After using condoms for six months, Mandy and Alan decided that they didn’t want to any more. Mandy started taking the pill as her birth control method. She and Alan thought it was safe to stop using condoms because they had been together so long that they thought they would have symptoms by now if either of them was infected with an STD from a previous partner. About two weeks later, Alan began experiencing a burning sensation when he urinated. He was diagnosed with nongonococcal urethritis. Mandy was surprised when her gynecologist recommended testing for STDs and treatment as well, even though she hadn’t had any symptoms. Although each denied it, both she and Alan were concerned that the other had been unfaithful. Testing showed that Mandy had cervicitis, which hadn’t caused any symptoms. Most likely, she had been infected by a previous partner, and all the time she and Alan had been using condoms she was symptom-free and unaware of the infection. Alan had been protected until they stopped using condoms.
Casual sex presents plenty of risks, but if you are planning to have casual sex with a partner with whom you do not intend to build a relationship, then be pre- pared. Think about now you are going to protect yourself, such as having a condom available. Sensual massage, mutual masturbation, and other alternatives to intercourse or genital-oral contact are not nearly as risky as other practices, so you might strongly consider these alternatives whenever you find yourself without a condom or with a partner whom you don’t know very well.
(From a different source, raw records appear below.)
Lemma encode_chunks_ok metas bs :
  encode_chunks metas = Some bs → Forall meta_ok metas → bytes_ok bs ∧ zlen bs <= 30 * zlen metas.
Proof.
  destruct metas as [|first rest]; cbn [encode_chunks]; [intros [= <-]; split; [constructor|done]|].
  destruct (i64_sub _ _) as [d|]; [|done]. cbn [mbind option_bind].
  destruct (chunk_deltas _ _ rest) as [ds|] eqn:Hds; [|done]. intros [= <-] [(_ & _ & Href) _]%Forall_cons_1.
  apply chunk_deltas_ok in Hds as [Hok Hlen]. split.
  - apply Forall_app_2; [apply varint_buf_ok|]. apply Forall_app_2; [apply uvarint_buf_ok, u64_range|].
    apply Forall_app_2; [by apply uvarint_buf_ok|done].
  - rewrite !uvarint_buf_eq, varint_buf_eq, !zlen_app, zlen_cons by (done || apply u64_range).
    pose proof (zlen_uvarint _ (u64_range d)). pose proof (zlen_uvarint _ Href).
    pose proof (zlen_uvarint _ (zigzag_range (min_time first))). unfold varint_bytes. lia.
Qed.

Lemma encode_series_ok syms refs ls metas p :
  encode_series_payload refs metas = Some p → Forall2 (names syms) refs ls → zlen syms < 2 ^ 32 → Forall meta_ok metas →
  zlen refs < 2 ^ 63 → zlen metas < 2 ^ 63 →
  bytes_ok p ∧ zlen p <= 20 + 20 * zlen refs + 30 * zlen metas.
Proof.
  unfold encode_series_payload. destruct (encode_chunks metas) as [cs|] eqn:Hcs; [|done]. cbn [mbind option_bind].
  intros [= <-] Hall Hsyms Hmetas Hr Hm. apply encode_chunks_ok in Hcs as [Hcok Hclen]; [|done].
  pose proof (zlen_nonneg refs). pose proof (zlen_nonneg metas).
  assert (bytes_ok (refs ≫= λ '(n, v), uvarint_buf n ++ uvarint_buf v) ∧
    zlen (refs ≫= λ '(n, v), uvarint_buf n ++ uvarint_buf v) <= 20 * zlen refs) as [Hrok Hrlen].
  { clear -Hall Hsyms. induction Hall as [|[n v] l refs ls (Hn & Hv & H1 & H2) _ [IH1 IH2]]; [split; [constructor|done]|]. rewrite bind_cons.
    cbn [fst snd] in *. apply lookup_lt_Some in H1, H2. unfold zlen in Hsyms.
    assert (is_u64 n = true ∧ is_u64 v = true) as [Hn' Hv'] by (split; width). split.
    - apply Forall_app_2, IH1. by apply Forall_app_2; apply uvarint_buf_ok.
    - rewrite !uvarint_buf_eq, !zlen_app, zlen_cons by done. pose proof (zlen_uvarint _ Hn'). pose proof (zlen_uvarint _ Hv'). lia. }
  split.
  - apply Forall_app_2; [apply uvarint_buf_ok; width|]. apply Forall_app_2; [done|].
    apply Forall_app_2; [apply uvarint_buf_ok; width|done].
  - rewrite !uvarint_buf_eq, !zlen_app by width. pose proof (zlen_uvarint (zlen refs) ltac:(width)).
    pose proof (zlen_uvarint (zlen metas) ltac:(width)). lia.
Qed.

(** The list a writer was given for an entry of the offset table. *)
Definition post_of (x : PostingsOffsetEntry * list Z) : str * str * list Z := (pe_name x.1, pe_value x.1, x.2).

(** A file of the layout [finish] produces is accepted. *)
Lemma parse_layout pre syms es toc :
  let data := pre ++ section (table_bytes es) ++ toc ++ be32 (Crc32c.compute toc) in
  file_ok data → holds pre 0 header → holds pre 5 (section (symbols_payload syms)) →
  bytes_ok (symbols_payload syms) → zlen (symbols_payload syms) < 2 ^ 32 → zlen syms < 2 ^ 32 →
  bytes_ok (table_bytes es) → zlen (table_bytes es) < 2 ^ 32 → zlen es < 2 ^ 32 →
  Forall (λ e, is_u64 (pe_offset e) = true) es →
  zlen toc = 48 → bytes_ok toc → read_be64 (take 8 toc) = 5 → read_be64 (take 8 (drop 40 toc)) = zlen pre →
  ∃ t, IndexReader.parse data = Ok (IndexReader.mk data 2 t (table data 2 (5 + 4) syms) (PostingsOffsetTable.new es)).
Proof.
  intros data Hf Hh Hs Hsok Hslen Hsn Htok Htlen Htn Hes Htl Htoc_ok Ht1 Ht2.
  destruct (parse_toc_holds (pre ++ section (table_bytes es)) toc) as (t & Htoc & Ht1' & Ht2'); [|done..|].
  { rewrite <- app_assoc. fold data. unfold file_ok in Hf. lia. }
  rewrite <- app_assoc in Htoc. fold data in Htoc. exists t.
  destruct (parse_symbols data 5 2 syms Hf (holds_app _ _ _ _ Hs) Hsok Hslen Hsn) as [Hparse _].
  unfold IndexReader.parse. unfold k_index_header_size, k_index_toc_size. change (5 + (6 * 8 + 4)) with 57.
  pose proof (holds_app _ (section (table_bytes es) ++ toc ++ be32 (Crc32c.compute toc)) _ _ Hh)
    as (nil & post & Hdata & ->%zlen_nil). fold data in Hdata. rewrite app_nil_l in Hdata.
  assert (57 <= zlen data) as Hlong.
  { unfold data. rewrite !zlen_app, Htl, zlen_be32. apply holds_bounds in Hh. change (zlen header) with 5 in Hh.
    pose proof (zlen_nonneg (section (table_bytes es))). lia. }
  destruct (Z.ltb_spec (zlen data) 57); [lia|].
  assert (take 4 data = be32 k_magic_index ∧ nth 4 data 0 = 2) as [-> ->] by (by rewrite Hdata).
  rewrite read_be32_be32 by done. rewrite Z.eqb_refl. cbn [negb andb Z.eqb k_index_format_v1 k_index_format_v2 Pos.eqb].
  rewrite Htoc. cbn [mbind outcome_bind]. rewrite Ht1', Ht1, Hparse. cbn [mbind outcome_bind]. rewrite Ht2', Ht2.
  rewrite (parse_table data (zlen pre) es Hf); [done|by exists pre, (toc ++ be32 (Crc32c.compute toc))|done..].
Qed.

(** The entry of a series is read through the symbol table. *)
Lemma series_holds data toc ptab syms id p e :
  file_ok data → holds data (5 + 4 + 4) (symbols_bytes syms) → zlen syms < 2 ^ 32 →
  id_ok id → holds data (id * 16) (usection p) → bytes_ok p → zlen p < 2 ^ 32 → encodes syms p e →
  IndexReader.series (IndexReader.mk data 2 toc (table data 2 (5 + 4) syms) ptab) id = Ok e.
Proof.
  intros Hf Hsyms Hsn Hid Hat Hpok Hplen (refs & ls & Henc & Hnames & Hmetas & Hlab). unfold id_ok in Hid.
  unfold IndexReader.series. cbn [IndexReader.version_ IndexReader.data_ IndexReader.symbols_].
  destruct (Z.eqb_spec 2 k_index_format_v1); [done|]. rewrite u64_small by width.
  rewrite (read_usection_holds _ _ _ Hf Hat Hpok). cbn [mbind outcome_bind].
  rewrite (decode_encode_entry _ refs ls (se_chunks e) p Henc); [|by apply names_resolves|done|done].
  destruct e as [lab ch]. cbn [se_labels se_chunks] in *. by rewrite Hlab.
Qed.

Lemma parse_finished syms ser entries posts s :
  written syms ser posts s → zlen (buf_ (finish s)) < 2 ^ 32 →
  bytes_ok (symbols_payload syms) → zlen (symbols_payload syms) < 2 ^ 32 → zlen syms < 2 ^ 32 →
  Forall2 (λ x e, bytes_ok x.2 ∧ zlen x.2 < 2 ^ 32 ∧ encodes syms x.2 e) ser entries → Forall (λ x, id_ok x.1) ser →
  zlen (table_bytes (fst <$> posts)) < 2 ^ 32 → zlen posts < 2 ^ 32 →
  Forall (λ '(e, ids), 0 <= pe_offset e < 2 ^ 32 ∧ zlen (pe_name e) < 2 ^ 32 ∧ zlen (pe_value e) < 2 ^ 32 ∧
    bytes_ok (pe_name e) ∧ bytes_ok (pe_value e) ∧ Forall id_ok ids ∧ 4 + 4 * zlen ids < 2 ^ 32) posts →
  ∃ r, IndexReader.parse (buf_ (finish s)) = Ok r ∧
    index_of r syms (zip (fst <$> ser) entries) (post_of <$> posts).
Proof.
  intros Hw Hlen Hsok Hslen Hsn Hser Hids Htlen Hpn Hposts.
  destruct (finish_eq syms ser posts s Hw Htlen) as (Hbuf & Hts & Htt & _);
    [by eapply Forall_impl; [exact Hposts|]; intros [e ids] (? & ? & ? & _); split_and!; [width|..]|done|].
  rewrite Hbuf in *. set (tail := section _ ++ _) in *. pose proof (zlen_nonneg (buf_ s)). pose proof (zlen_nonneg tail).
  assert (file_ok (buf_ s ++ tail)) as Hf by (unfold file_ok; lia). rewrite zlen_app in Hlen.
  destruct (toc_bytes_spec (off_ (finish s))) as (Htl & Htok & Ht1 & Ht2);
    [by rewrite Hts|by rewrite Htt; width|]. rewrite Hts in Ht1. rewrite Htt in Ht2.
  assert (∀ off d, holds (buf_ s) off d → holds (buf_ s ++ tail) off d) as Hkeep by (intros; by apply holds_app).
  destruct Hw as [Hh _ Hs Hser' Hposts' _ _].
  destruct (parse_symbols _ 5 2 syms Hf (Hkeep _ _ Hs) Hsok Hslen Hsn) as [_ Hsyms].
  destruct (parse_layout (buf_ s) syms (fst <$> posts) _ Hf Hh Hs Hsok Hslen Hsn) as (t & Hr);
    [|done|by unfold zlen in *; rewrite length_fmap| |done..|].
  { apply table_bytes_ok, Forall_fmap. eapply Forall_impl; [exact Hposts|]. by intros [e ids] (? & ? & ? & ? & ? & _). }
  { apply Forall_fmap. eapply Forall_impl; [exact Hposts|]. intros [e ids] (? & _). cbn. width. }
  eexists. split; [exact Hr|]. split; cbn [IndexReader.symbols_ IndexReader.data_ IndexReader.postings_table_].
  - unfold IndexSymbolTable.all_symbols, table. cbn [IndexSymbolTable.count_ IndexSymbolTable.file_bytes_ IndexSymbolTable.payload_offset_].
    rewrite zlen_nat. by apply all_loop_holds.
  - intros i sym Hi. by apply lookup_table.
  - intros id e Hin. apply elem_of_lookup_zip_with in Hin as (i & id' & e' & [= <- <-] & Hid & He).
    apply list_lookup_fmap_Some in Hid as ([id' p] & -> & Hp). cbn [fst].
    destruct (Forall2_lookup_lr _ _ _ _ _ _ Hser Hp He) as (Hpok & Hplen & Henc).
    rewrite Forall_lookup in Hids. specialize (Hids _ _ Hp).
    rewrite Forall_lookup in Hser'. destruct (Hser' _ _ Hp) as (_ & _ & Hat).
    apply (series_holds _ _ _ syms id' p); [done..| |done|done|done]. by apply Hkeep.
  - cbn [PostingsOffsetTable.new PostingsOffsetTable.entries_]. rewrite Forall2_fmap. apply Forall_Forall2_diag.
    rewrite Forall_forall in *. intros [e ids] Hin. cbn. specialize (Hposts _ Hin). specialize (Hposts' _ Hin). simpl in Hposts, Hposts'.
    split_and!; [done..|]. apply read_posting_holds; [done|by apply Hkeep|tauto|tauto].
  - done.
Qed.

End IndexWriterFacts.

(** * Properties *)

Module IndexWriterProps.
Import BytesFacts IndexFacts IndexWriter IndexWriterFacts.

(** A caller that follows the order of the phases. *)
Fixpoint add_symbols (syms : list str) : M unit :=
  match syms with
  | [] => rret tt
  | sym :: syms => _ <~ add_symbol sym ;; add_symbols syms
  end.

Fixpoint add_all_series (l : list (list (Z * Z) * list ChunkMeta)) : M (list Z) :=
  match l with
  | [] => rret []
  | (refs, metas) :: l => id <~ add_series refs metas ;; ids <~ add_all_series l ;; rret (id :: ids)
  end.

Fixpoint add_all_postings (l : list (str * str * list Z)) : M unit :=
  match l with
  | [] => rret tt
  | (n, v, ids) :: l => _ <~ add_postings n v ids ;; add_all_postings l
  end.

Definition write_index syms series posts : M (list Z) :=
  _ <~ add_symbols syms ;; _ <~ finish_symbols ;;
  ids <~ add_all_series series ;; _ <~ finish_series ;;
  _ <~ add_all_postings posts ;; rret ids.

(** Upper bounds of what a symbol, a series, a posting list and its entry in
    the offset table take in the file. *)
Definition sym_room (sym : str) : Z := 10 + zlen sym.

Definition series_room (x : list (Z * Z) * list ChunkMeta) : Z := 50 + 20 * zlen x.1 + 30 * zlen x.2.

Definition list_room (x : str * str * list Z) : Z := 16 + 4 * zlen x.2.

Definition entry_room (x : str * str * list Z) : Z := 40 + zlen x.1.1 + zlen x.1.2.

Definition post_room (x : str * str * list Z) : Z := 60 + zlen x.1.1 + zlen x.1.2 + 4 * zlen x.2.

Lemma sym_room_nonneg sym : 0 <= sym_room sym.
Proof. unfold sym_room. pose proof (zlen_nonneg sym). lia. Qed.

Lemma series_room_nonneg x : 0 <= series_room x.
Proof. unfold series_room. pose proof (zlen_nonneg x.1). pose proof (zlen_nonneg x.2). lia. Qed.

Lemma list_room_nonneg x : 0 <= list_room x.
Proof. unfold list_room. pose proof (zlen_nonneg x.2). lia. Qed.

Lemma entry_room_nonneg x : 0 <= entry_room x.
Proof. unfold entry_room. pose proof (zlen_nonneg x.1.1). pose proof (zlen_nonneg x.1.2). lia. Qed.

Lemma post_room_split x : post_room x = list_room x + entry_room x + 4.
Proof. unfold post_room, list_room, entry_room. lia. Qed.

Lemma post_room_nonneg x : 0 <= post_room x.
Proof. rewrite post_room_split. pose proof (list_room_nonneg x). pose proof (entry_room_nonneg x). lia. Qed.

(** An upper bound of the size of the file. *)
Definition index_room (syms : list str) (series : list (list (Z * Z) * list ChunkMeta)) (posts : list (str * str * list Z)) : Z :=
  200 + zsum sym_room syms + zsum series_room series +
  zsum post_room posts.

Lemma add_symbols_stage syms' syms s :
  symbols_stage syms s → StronglySorted (le_of str_ltb) (syms ++ syms') → zlen (syms ++ syms') < 2 ^ 32 →
  Forall (λ sym, zlen sym < 2 ^ 63) syms' →
  ∃ s', add_symbols syms' s = (Ok tt, s') ∧ symbols_stage (syms ++ syms') s' ∧ file_ s' = file_ s.
Proof.
  intros Hs Hsort Hlen Hsyms. revert syms s Hs Hsort Hlen. induction Hsyms as [|sym syms' Hsym _ IH]; intros syms s Hs Hsort Hlen.
  { exists s. by rewrite app_nil_r. }
  cbn [add_symbols]. destruct (add_symbol_stage syms sym s) as (s1 & Hadd & Hs1 & Hf1); [done| | |done|].
  - intros Hne. destruct (last syms) as [l|] eqn:Hl; [|by apply last_None in Hl].
    apply StronglySorted_app_1_elem_of with (x1 := l) (x2 := sym) in Hsort; [done| |left]. by apply last_Some_elem_of.
  - unfold zlen in *. rewrite length_app in Hlen. cbn [length] in Hlen. lia.
  - rewrite (rbind_ok _ _ _ _ _ Hadd). destruct (IH (syms ++ [sym]) s1) as (s2 & ? & ? & ?);
      [done|by rewrite <- app_assoc|by rewrite <- app_assoc|]. exists s2. rewrite <- app_assoc in *. by rewrite <- Hf1.
Qed.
Suppose that you do have an episode of unsafe sex. Everyone makes mistakes or makes decisions that in hindsight may not seem wise. If you have put yourself in a situation in which you could have yourself tested. Talk with a health care provider who specializes in the diagnosis and treatment of STDs to decide which tests you need, and don’t put it off. Also, think about ways in which you can avoid being in the same situation again. Your sexual health is worth it.